What is expected » Search for the word "Local" in the entries. Each line that holds it should be copied.

[Saved data entries]
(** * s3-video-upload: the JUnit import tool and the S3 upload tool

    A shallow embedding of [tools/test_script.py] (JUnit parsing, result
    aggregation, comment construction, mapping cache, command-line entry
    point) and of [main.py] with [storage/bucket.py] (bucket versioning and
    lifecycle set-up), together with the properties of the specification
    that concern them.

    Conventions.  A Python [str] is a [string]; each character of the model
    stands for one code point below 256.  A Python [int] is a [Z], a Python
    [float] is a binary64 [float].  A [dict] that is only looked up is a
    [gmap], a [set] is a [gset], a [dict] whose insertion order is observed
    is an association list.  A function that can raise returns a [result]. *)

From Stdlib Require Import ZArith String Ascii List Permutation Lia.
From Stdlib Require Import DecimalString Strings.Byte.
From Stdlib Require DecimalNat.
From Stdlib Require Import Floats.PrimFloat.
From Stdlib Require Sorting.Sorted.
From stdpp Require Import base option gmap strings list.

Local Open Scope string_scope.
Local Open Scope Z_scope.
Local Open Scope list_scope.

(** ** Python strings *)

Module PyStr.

Response area »
Local Open Scope string_scope.
Local Open Scope Z_scope.
Local Open Scope list_scope.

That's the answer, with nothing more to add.